The Next Chapter

George Elliott Clarke explores race, class and Jane Austen

The prolific poet, playwright and fiction writer on his appointment as Canada's parliamentary poet laureate, and his latest novel, which is based on his father's life.
After a three-year term as the poet laureate of Toronto, poet and novelist George Elliott Clarke has been named Canada's Parliamentary Poet Laureate. (Fabiola Carletti/CBC)

George Elliot Clarke uses the term "Africadian" to describe himself — it reflects his own diverse heritage as a seventh-generation Canadian who can track his ancestors back to the African-Americans who escaped slavery during the War of 1812 and were relocated to Nova Scotia by the British. 2016 has been a busy year for Clarke so far — he was recently named Canada's parliamentary poet laureate, and his new novel The Motorcyclist came out in February. The Motorcyclist is based on the life of Clarke's father, and follows a man who is a railway porter by day and a bohemian renaissance man by night.

This interview originally aired on February 15, 2016.

On becoming Canada's parliamentary poet laureate

It will be a great experience, I know. I'm thinking of different ways of trying to represent the country in poetry through parliament. I'm reaching out to various institutions at the federal level to try to encourage them to incorporate more poetry in their programming and more poets in their programs. It works because poetry is extremely flexible, it's the most organic art. All you need to practice it is a brain. It's in your blood, for crying out loud! All you have to do is just speak, and suddenly there is poetry.

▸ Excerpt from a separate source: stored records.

Lemma loop_body_failure base_netloc output_dir max_pages st head rest current
    w' r :
  queue st = head :: rest ->
  cap_reached max_pages st = false ->
  urldefrag head = Ok current ->
  current ∉ seen st ->
  arun (world st) current = (w', r) ->
  success r = false ->
  loop_body base_netloc output_dir max_pages st =
    Next (mkState (seen st ∪ {[current]}) rest (used_names st) w'
            ((trace st ++ [Fetch current])
               ++ [Print (skip_line current (error_message r))])).
Proof.
  intros Hq Hcap Hdefrag Hnew Hrun Hfail. unfold loop_body.
  rewrite Hq, Hcap, Hdefrag, bool_decide_eq_false_2 by done.
  by rewrite Hrun, Hfail.
Qed.

Lemma loop_body_title_raises base_netloc output_dir max_pages st head rest
    current w' r e :
  queue st = head :: rest ->
  cap_reached max_pages st = false ->
  urldefrag head = Ok current ->
  current ∉ seen st ->
  arun (world st) current = (w', r) ->
  success r = true ->
  _extract_title (metadata r) (html r) (url r) = Raise e ->
  loop_body base_netloc output_dir max_pages st =
    Abort e (mkState (seen st ∪ {[current]}) rest (used_names st) w'
               (trace st ++ [Fetch current])).
Proof.
  intros Hq Hcap Hdefrag Hnew Hrun Hok Ht. unfold loop_body.
  rewrite Hq, Hcap, Hdefrag, bool_decide_eq_false_2 by done.
  by rewrite Hrun, Hok, Ht.
Qed.

Lemma loop_body_success base_netloc output_dir max_pages st head rest current
    w' r title :
  queue st = head :: rest ->
  cap_reached max_pages st = false ->
  urldefrag head = Ok current ->
  current ∉ seen st ->
  arun (world st) current = (w', r) ->
  success r = true ->
  _extract_title (metadata r) (html r) (url r) = Ok title ->
  forall after,
    after =
      mkState (seen st ∪ {[current]})
        (visit_links base_netloc (url r) (seen st ∪ {[current]}) rest
           (internal_links r)).1
        (<[_sanitize_filename title :=
             (default 0%nat (used_names st !! _sanitize_filename title)
              + 1)%nat]> (used_names st))
        w'
        ((trace st ++ [Fetch current])
           ++ [Write
                 (os_path_join output_dir
                    (make_filename (_sanitize_filename title)
                       (default 0%nat
                          (used_names st !! _sanitize_filename title))))
                 (_get_markdown r)]) ->
  loop_body base_netloc output_dir max_pages st =
    match (visit_links base_netloc (url r) (seen st ∪ {[current]}) rest
             (internal_links r)).2 with
    | None => Next after
    | Some e => Abort e after
    end.
Proof.
  intros Hq Hcap Hdefrag Hnew Hrun Hok Ht after ->. unfold loop_body.
  rewrite Hq, Hcap, Hdefrag, bool_decide_eq_false_2 by done.
  rewrite Hrun, Hok, Ht. simpl.
  by destruct (visit_links _ _ _ _ _) as [queue' [e|]].
Qed.
(** * Dvivid psychometric test: the two route handlers

    A shallow embedding of
      - [src/app/api/analyze-results/route.ts] (module [Analyze]) and
      - [src/app/api/generate-pdf/route.ts]    (module [Pdf]),
    over a small model of the JavaScript values, strings and numbers the
    handlers compute with (module [JS]).

    Strings are sequences of UTF-16 code units, numbers are IEEE 754
    binary64 values (the [spec_float] of the standard library, which is
    executable), objects are association lists in insertion order.
    Module [Spec] holds what the specification says where the source
    says something else; the definitions the statements need come next,
    and then the lemmas and the statements, claim by claim. *)

From Stdlib Require Import ZArith NArith List Bool Lia.
From Stdlib Require Import Strings.Ascii Strings.String.
From Stdlib Require Import Floats.SpecFloat.
Import ListNotations.

Set Warnings "-register-all".
Open Scope Z_scope.

(* ================================================================== *)
(** * The JavaScript fragment the handlers use *)
(* ================================================================== *)

Module JS.

(** ** Strings *)

(** A code unit of a JavaScript string. *)
Definition char : Type := N.

Definition jsstring : Type := list char.

(** A literal of the source, given as a Rocq string of ASCII characters. *)
Definition js (s : string) : jsstring :=
  List.map N_of_ascii (list_ascii_of_string s).

(** The same, for texts that contain double quotes: an apostrophe in the
    literal stands for the double quote (code unit 34). *)
Definition jq (s : string) : jsstring :=
  List.map (fun c => if N.eqb c 39 then 34%N else c) (js s).

Fixpoint str_eqb (a b : jsstring) : bool :=
  match a, b with
  | [], [] => true
  | x :: a', y :: b' => N.eqb x y && str_eqb a' b'
  | _, _ => false
  end.

Fixpoint dropWhile {A : Type} (p : A -> bool) (l : list A) : list A :=
  match l with
  | [] => []
  | x :: r => if p x then dropWhile p r else l
  end.

Fixpoint takeWhile {A : Type} (p : A -> bool) (l : list A) : list A :=
  match l with
  | [] => []
  | x :: r => if p x then x :: takeWhile p r else []
  end.

(** [\s] of a regular expression, and what [trim] strips: the WhiteSpace
    and LineTerminator code units of ECMAScript. *)
Definition is_space (c : char) : bool :=
  (N.leb 9 c && N.leb c 13) || N.eqb c 32 || N.eqb c 160 || N.eqb c 5760
  || (N.leb 8192 c && N.leb c 8202) || N.eqb c 8232 || N.eqb c 8233
  || N.eqb c 8239 || N.eqb c 8287 || N.eqb c 12288 || N.eqb c 65279.

(** [\d] *)
Definition is_digit (c : char) : bool := N.leb 48 c && N.leb c 57.

(** [String.prototype.trim] *)
Definition trim (s : jsstring) : jsstring :=
  rev (dropWhile is_space (rev (dropWhile is_space s))).

(** [s.split(/[...]+/)] for a character class [delim]: the pieces between
    the maximal runs of delimiters; a leading or trailing run leaves an
    empty piece, and the empty string gives one empty piece.  [in_run]
    says that the previous code unit was a delimiter, [cur] is the piece
    read so far, reversed. *)
Fixpoint split_aux (delim : char -> bool) (in_run : bool) (cur : jsstring)
         (s : jsstring) : list jsstring :=
  match s with
  | [] => [rev cur]
  | c :: r =>
      if delim c then
        if in_run then split_aux delim true cur r
        else rev cur :: split_aux delim true [] r
      else split_aux delim false (c :: cur) r
  end.

Definition split (delim : char -> bool) (s : jsstring) : list jsstring :=
  split_aux delim false [] s.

How Jane Austen haunts his main character

Jane Austen is the great Platonist philosopher of class and love, and of how, even though we have all these romantic ideas that romance or love trumps class, that often is not the case. Folks tend to marry, or couple, within their class. [The Motorcycle's protagonist] Carl might be aware of that, but he also feels he has enough going for him that he can move up, that the university students he's interested in ought to be interested in him, because he's dashing, and he's suave, and he's so well-spoken, and he knows the Encyclopedia Britannica inside out, and he can paint their portraits and so on. So what if he's also toting suitcases at the train station?

On women's lib and freedom of expression in 1959

1959, the year the book takes place, was a year that really was the harbinger of the 1960s and, for that matter, the whole contemporary era. It was the year that the birth control pill was licensed for use in the United States, although it wasn't widely available in Canada until the mid-1960s. This made it possible for women to realize that they didn't have to be beholden to the courtship of a single fellow, or anchor themselves in the idea of marriage early on in their lives as a way of sustaining themselves. It was a revolutionary intervention. At the same time, 1959 was the year that widespread censorship began to come to an end, in terms of literature and the arts in general. It was a year that was the advent of notions of greater liberty in personal lifestyle.

George Elliot Clarke's comments have been edited and condensed.